Psychokinesiologie nach Dr. Klinghardt
Die Psychokinesiologie (PK) nach Dr. Dietrich Klinghardt ist ein ganzheitliches therapeutisches Verfahren, das psychische, emotionale und körperliche Prozesse miteinander verbindet. Entwickelt wurde die Methode als Erweiterung der klassischen Kinesiologie und integrativer Psychotherapie.
Im Mittelpunkt steht die Annahme, dass ungelöste emotionale Konflikte, traumatische Erfahrungen und unbewusste Stressmuster das Nervensystem dauerhaft belasten und sich dadurch auch körperlich ausdrücken können.
Grundprinzip der Psychokinesiologie
Die Psychokinesiologie arbeitet mit dem sogenannten Muskeltest als Biofeedback-System. Über Veränderungen der Muskelspannung können unbewusste Belastungen und innere Konflikte sichtbar gemacht werden.
Nach dem Verständnis der Methode speichert der Organismus verschiedene Belastungen nicht nur psychisch, sondern auch neurophysiologisch und energetisch.
Dazu können gehören:
- emotionale Traumata,
- belastende Glaubenssätze,
- ungelöste Konflikte,
- chronischer Stress.
Ziel der Behandlung ist es, diese Blockaden bewusst zu machen und die damit verbundenen Stressreaktionen zu regulieren.
Wie läuft eine Sitzung ab?
Eine typische PK-Sitzung umfasst ein ausführliches Gespräch, kinesiologische Muskeltests, das Identifizieren emotionaler Stressoren, das Auffinden sogenannter „eingefrorener Gefühle“ sowie verschiedene Techniken zur emotionalen Entkopplung und Regulation.

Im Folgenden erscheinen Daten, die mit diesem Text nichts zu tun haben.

(** One turn of [while (true)] per unit of fuel; [aborted] is
    [signal.aborted] at the top of the loop. *)
Fixpoint executeLoop (fuel attempt : nat) (aborted : bool)
  : list Event * option (Settled Json) :=
  match fuel with
  | O => ([], None)
  | Datatypes.S fuel' =>
      if aborted
      then ([], Some (Rejected wrapperAbortError))
      else
        let '(completion, aborted') := tryFetch attempt in
        let started := Attempt attempt :: (if aborted' then [Abort] else []) in
        match completion with
        | Fulfilled value => (started, Some (Fulfilled value))
        | Rejected error =>
            if aborted' then (started, Some (Rejected error))
            else if negb (shouldRetry strategy error attempt)
            then (started, Some (Rejected error))
            else
              let delay := getDelay strategy attempt in
              match Platform.timer platform attempt delay with
              | Platform.AbortFired =>
                  (started ++ [Wait delay; Abort],
                   Some (Rejected wrapperAbortError))
              | Platform.TimerFired =>
                  let '(trace, result) :=
                    executeLoop fuel' (Datatypes.S attempt) aborted' in
                  (started ++ Wait delay :: trace, result)
              end
        end
  end.

(** [fetchWithRetry(url, strategy, signal)()], with [aborted] the state of
    the signal when [execute] is called. *)
Definition fetchWithRetry (aborted : bool) (fuel : nat)
  : list Event * option (Settled Json) :=
  executeLoop fuel 0%nat aborted.
End FetchWithRetry.

(** ** 7. Client programs of the history manager

    A client of the manager is a sequence of calls on one document and one
    manager; the results of the calls are functions of the state, so a
    client that branches on them still performs one such sequence. *)

Inductive Action :=
| SetText (text : string)
| SetFontSize (size : float)
| SetLineSpacing (spacing : float)
| SetFontFamily (family : string)
| SaveState (now : Z)
| UndoCall (now : Z)
| RedoCall (now : Z)
| CreateCheckpoint (name : string) (now : Z)
| RestoreCheckpoint (name : string) (now : Z)
| DeleteCheckpoint (name : string)
| ClearHistory.

Definition perform (w : World) (action : Action) : World :=
  match action with
  | SetText text => (w.1, Document.setText text w.2)
  | SetFontSize size => (w.1, Document.setFontSize size w.2)
  | SetLineSpacing spacing => (w.1, Document.setLineSpacing spacing w.2)
  | SetFontFamily family => (w.1, Document.setFontFamily family w.2)
  | SaveState now => (UndoRedoManager.saveState now w.2 w.1, w.2)
  | UndoCall now => undoOnce w now
  | RedoCall now => redoOnce w now
  | CreateCheckpoint name now =>
      (UndoRedoManager.createCheckpoint name now w.2 w.1, w.2)
  | RestoreCheckpoint name now =>
      let '(_, manager, document) :=
        UndoRedoManager.restoreCheckpoint name now w.2 w.1 in
      (manager, document)
  | DeleteCheckpoint name => ((UndoRedoManager.deleteCheckpoint name w.1).2, w.2)
  | ClearHistory => (UndoRedoManager.clearHistory w.1, w.2)
  end.

Definition performAll (script : list Action) (w : World) : World :=
  foldl perform w script.

Definition redoAll (nows : list Z) (w : World) : World :=
  foldl redoOnce w nows.

(** The action leaves the checkpoint stored under [name] alone: it neither
    creates nor deletes [name] and does not clear the history. *)
Definition keepsCheckpoint (name : string) (action : Action) : bool :=
  match action with
  | CreateCheckpoint name' _ | DeleteCheckpoint name' =>
      bool_decide (name' <> name)
  | ClearHistory => false
  | _ => true
  end.

(** The states that the document goes through while the script runs, the
    first one included. *)
Fixpoint visited (script : list Action) (w : World) : list DocumentState.t :=
  Document.getState w.2 ::
  match script with
  | [] => []
  | action :: rest => visited rest (perform w action)
  end.

(** The manager holds the memento: on a stack or under a checkpoint name. *)
Definition holds (manager : UndoRedoManager.t) (memento : DocumentMemento.t)
  : Prop :=
  memento ∈ UndoRedoManager.undoStack manager \/
  memento ∈ UndoRedoManager.redoStack manager \/
  exists name, UndoRedoManager.checkpoints manager !! name = Some memento.

(** The delays that the timers were armed with, in order. *)
Definition waits (trace : list Event) : list float :=
  omap (fun e => match e with Wait delay => Some delay | _ => None end) trace.

(** The platform of a run that nobody cancels: no fetch and no body read is
    aborted and every delay ends with its timer. *)
Definition neverAborts {Json : Type} (url : string) (platform : Platform.t Json)
  : Prop :=
  (forall attempt, (tryFetch url platform attempt).2 = false) /\
  (forall attempt delay,
     Platform.timer platform attempt delay = Platform.TimerFired).

(** ** 8. The [useEffect] emulation

    [V] is the type of JavaScript values with [Object.is] as its equality
    (same value for primitives, same reference for objects).  The state is
    the global [prevDeps.current]; [None] is [undefined].  A call reports
    whether it invoked the callback. *)

Section UseEffect.
Context {V : Type} `{EqDecision V}.

Definition Object_is (a b : V) : bool := bool_decide (a = b).

(** [deps.some((dep, i) => !Object.is(dep, prev[i]))]; it is only reached
    with [prev.length === deps.length], so [prev[i]] is never out of
    range (modelled as a difference). *)
Definition someChanged (deps prev : list V) : bool :=
  existsb id
    (imap (fun i dep =>
             negb (match prev !! i with
                   | Some p => Object_is dep p
                   | None => false
                   end)) deps).

Definition useEffect (deps : option (list V)) (prevDeps : option (list V))
  : bool * option (list V) :=
  match deps with
  | None => (true, prevDeps)
  | Some deps =>
      let hasChanged :=
        match prevDeps with
        | None => true
        | Some prev =>
            if negb (length prev =? length deps)%nat then true
            else someChanged deps prev
        end in
      (hasChanged, Some deps)
  end.

(** A sequence of [useEffect] calls on the shared [prevDeps]: which of them
    invoked their callback, and the final [prevDeps.current]. *)
Fixpoint useEffects (calls : list (option (list V))) (prevDeps : option (list V))
  : list bool * option (list V) :=
  match calls with
  | [] => ([], prevDeps)
  | deps :: rest =>
      let '(ran, prevDeps') := useEffect deps prevDeps in
      let '(rans, final) := useEffects rest prevDeps' in
      (ran :: rans, final)
  end.
End UseEffect.

(** * Properties *)

(** ** Stacks *)

Section ArrayFacts.
Context {A : Type}.
Implicit Types (l : list A) (x : A).

Lemma pop_push l x : pop (push l x) = Some (x, l).
Proof.
  unfold pop, push. by rewrite last_snoc, removelast_last.
Qed.

Lemma pop_nil : pop (@nil A) = None.
Proof. reflexivity. Qed.

(** [pop] returns [undefined] exactly on the array of length 0: the
    unreachable branches of [undo] and [redo]. *)
Lemma pop_None_length l : pop l = None <-> length l = 0%nat.
Proof.
  unfold pop. destruct (last l) eqn:E.
  - split; [done|]. intros Hl. apply length_zero_iff_nil in Hl. by subst.
  - apply last_None in E. by subst.
Qed.

(** A successful [pop] undoes a [push]. *)
Lemma pop_Some l x l' : pop l = Some (x, l') -> l = push l' x.
Proof.
  unfold pop, push. destruct (last l) as [y|] eqn:E; [|done].
  intros [= <- <-]. destruct (decide (l = [])) as [->|Hne]; [done|].
  rewrite (app_removelast_last y Hne) at 1.
  rewrite (app_removelast_last y Hne), last_snoc in E. congruence.
Qed.

Lemma pop_nonempty l :
  (length l =? 0)%nat = false -> exists x l', pop l = Some (x, l').
Proof.
  intros Hl. destruct (pop l) as [[x l']|] eqn:E; [eauto|].
  apply pop_None_length in E. rewrite E in Hl. done.
Qed.

Lemma length_push l x : length (push l x) = Datatypes.S (length l).
Proof. unfold push. rewrite length_app. simpl. lia. Qed.
End ArrayFacts.

(** ** Snapshots *)

Lemma spread_id s : DocumentState.spread s = s.
Proof. by destruct s. Qed.

Lemma getState_new now st :
  DocumentMemento.getState (DocumentMemento.new now st) = st.
Proof.
  unfold DocumentMemento.getState, DocumentMemento.new. simpl.
  by rewrite !spread_id.
Qed.

(** A snapshot holds the observable state of the document it was taken
    from. *)
Lemma getState_createMemento now d :
  DocumentMemento.getState (Document.createMemento now d) = Document.getState d.
Proof. unfold Document.createMemento. by rewrite getState_new. Qed.

(** After a restore the document's observable state is the snapshot's. *)
Lemma getState_restoreFromMemento memento d :
  Document.getState (Document.restoreFromMemento memento d)
  = DocumentMemento.getState memento.
Proof.
  destruct memento as [ts [c size spacing family]]. reflexivity.
Qed.

(** Restoring a snapshot of [d] gives [d] back, whatever the document has
    become in between. *)
Lemma restore_createMemento now d d' :
  Document.restoreFromMemento (Document.createMemento now d) d' = d.
Proof. by destruct d. Qed.

Lemma getText_restoreFromMemento memento d :
  Document.getText (Document.restoreFromMemento memento d)
  = DocumentState.content (DocumentMemento.state memento).
Proof. reflexivity. Qed.

(** ** [undo] and [redo], case by case *)

Section Caretaker.
Import UndoRedoManager.
Implicit Types (m : UndoRedoManager.t) (d : Document.t) (now : Z).

Lemma undo_nil now d m : undoStack m = [] -> undo now d m = (false, m, d).
Proof. unfold undo. by intros ->. Qed.

Lemma redo_nil now d m : redoStack m = [] -> redo now d m = (false, m, d).
Proof. unfold redo. by intros ->. Qed.

Lemma undo_push now d m u memento :
  undoStack m = push u memento ->
  undo now d m
  = (true,
     mk u (push (redoStack m) (Document.createMemento now d)) (checkpoints m),
     Document.restoreFromMemento memento d).
Proof.
  unfold undo. intros ->. rewrite length_push, pop_push. reflexivity.
Qed.

Lemma redo_push now d m r memento :
  redoStack m = push r memento ->
  redo now d m
  = (true,
     mk (push (undoStack m) (Document.createMemento now d)) r (checkpoints m),
     Document.restoreFromMemento memento d).
Proof.
  unfold redo. intros ->. rewrite length_push, pop_push. reflexivity.
Qed.

(** What a successful [undo] did. *)
Lemma undo_true now d m m' d' :
  undo now d m = (true, m', d') ->
  exists memento,
    undoStack m = push (undoStack m') memento /\
    redoStack m' = push (redoStack m) (Document.createMemento now d) /\
    checkpoints m' = checkpoints m /\
    d' = Document.restoreFromMemento memento d.
Proof.
  unfold undo. destruct (length (undoStack m) =? 0)%nat; [done|].
  destruct (pop (undoStack m)) as [[memento u]|] eqn:E; [|done].
  intros [= <- <-]. exists memento. simpl. by apply pop_Some in E.
Qed.

Lemma redo_true now d m m' d' :
  redo now d m = (true, m', d') ->
  exists memento,
    redoStack m = push (redoStack m') memento /\
    undoStack m' = push (undoStack m) (Document.createMemento now d) /\
    checkpoints m' = checkpoints m /\
    d' = Document.restoreFromMemento memento d.
Proof.
  unfold redo. destruct (length (redoStack m) =? 0)%nat; [done|].
  destruct (pop (redoStack m)) as [[memento r]|] eqn:E; [|done].
  intros [= <- <-]. exists memento. simpl. by apply pop_Some in E.
Qed.

(** [undo] fails only on the empty undo stack. *)
Lemma undo_false now d m m' d' :
  undo now d m = (false, m', d') -> undoStack m = [] /\ m' = m /\ d' = d.
Proof.
  unfold undo. destruct (length (undoStack m) =? 0)%nat eqn:El.
  - intros [= <- <-]. apply Nat.eqb_eq, length_zero_iff_nil in El. done.
  - destruct (pop_nonempty _ El) as (x & l' & ->). done.
Qed.

Lemma restoreCheckpoint_true name now d m m' d' :
  restoreCheckpoint name now d m = (true, m', d') ->
  exists memento,
    checkpoints m !! name = Some memento /\
    undoStack m' = push (undoStack m) (Document.createMemento now d) /\
    redoStack m' = [] /\
    checkpoints m' = checkpoints m /\
    d' = Document.restoreFromMemento memento d.
Proof.
  unfold restoreCheckpoint.
  destruct (checkpoints m !! name) as [memento|]; [|done].
  intros [= <- <-]. by exists memento.
Qed.
End Caretaker.

(** ** Edit scripts *)

Section Scripts.
Import UndoRedoManager.

Lemma setText_setText c c' d :
  Document.setText c (Document.setText c' d) = Document.setText c d.
Proof. reflexivity. Qed.

Lemma saveAll_snoc edits edit w :
  saveAll (edits ++ [edit]) w = editAndSave (saveAll edits w) edit.
Proof. unfold saveAll. by rewrite foldl_snoc. Qed.

(** After a script of saves the undo stack has grown by one snapshot per
    save, in order, the redo stack is empty and the document shows the
    last text. *)
Lemma saveAll_spec edits edit m0 d0 :
  let w := saveAll (edits ++ [edit]) (m0, d0) in
  undoStack w.1 = undoStack m0 ++ (savedMemento d0 <$> (edits ++ [edit])) /\
  redoStack w.1 = [] /\
  checkpoints w.1 = checkpoints m0 /\
  w.2 = Document.setText edit.1 d0.
Proof.
  revert edit. induction edits as [|e edits IH] using rev_ind; intros edit.
  - simpl. unfold push. done.
  - rewrite saveAll_snoc. destruct (IH e) as (Hu & Hr & Hc & Hd).
    unfold editAndSave at 1. simpl. rewrite Hu, Hc, Hd.
    rewrite setText_setText. unfold push.
    rewrite (fmap_app _ (edits ++ [e]) [edit]), app_assoc. done.
Qed.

Dabei können Themen aus unterschiedlichen Lebensbereichen bearbeitet werden:
- Kindheitserfahrungen,
- Beziehungskonflikte,
- Ängste,
- Selbstwertthemen,
- chronischer Stress,
- psychosomatische Beschwerden,
- belastende Erinnerungen oder Traumata.
Durch emotionales Entkoppeln können belastende Erinnerungen schrittweise von der damit verbundenen Stressreaktion getrennt werden. Ziel ist eine bessere emotionale Regulation.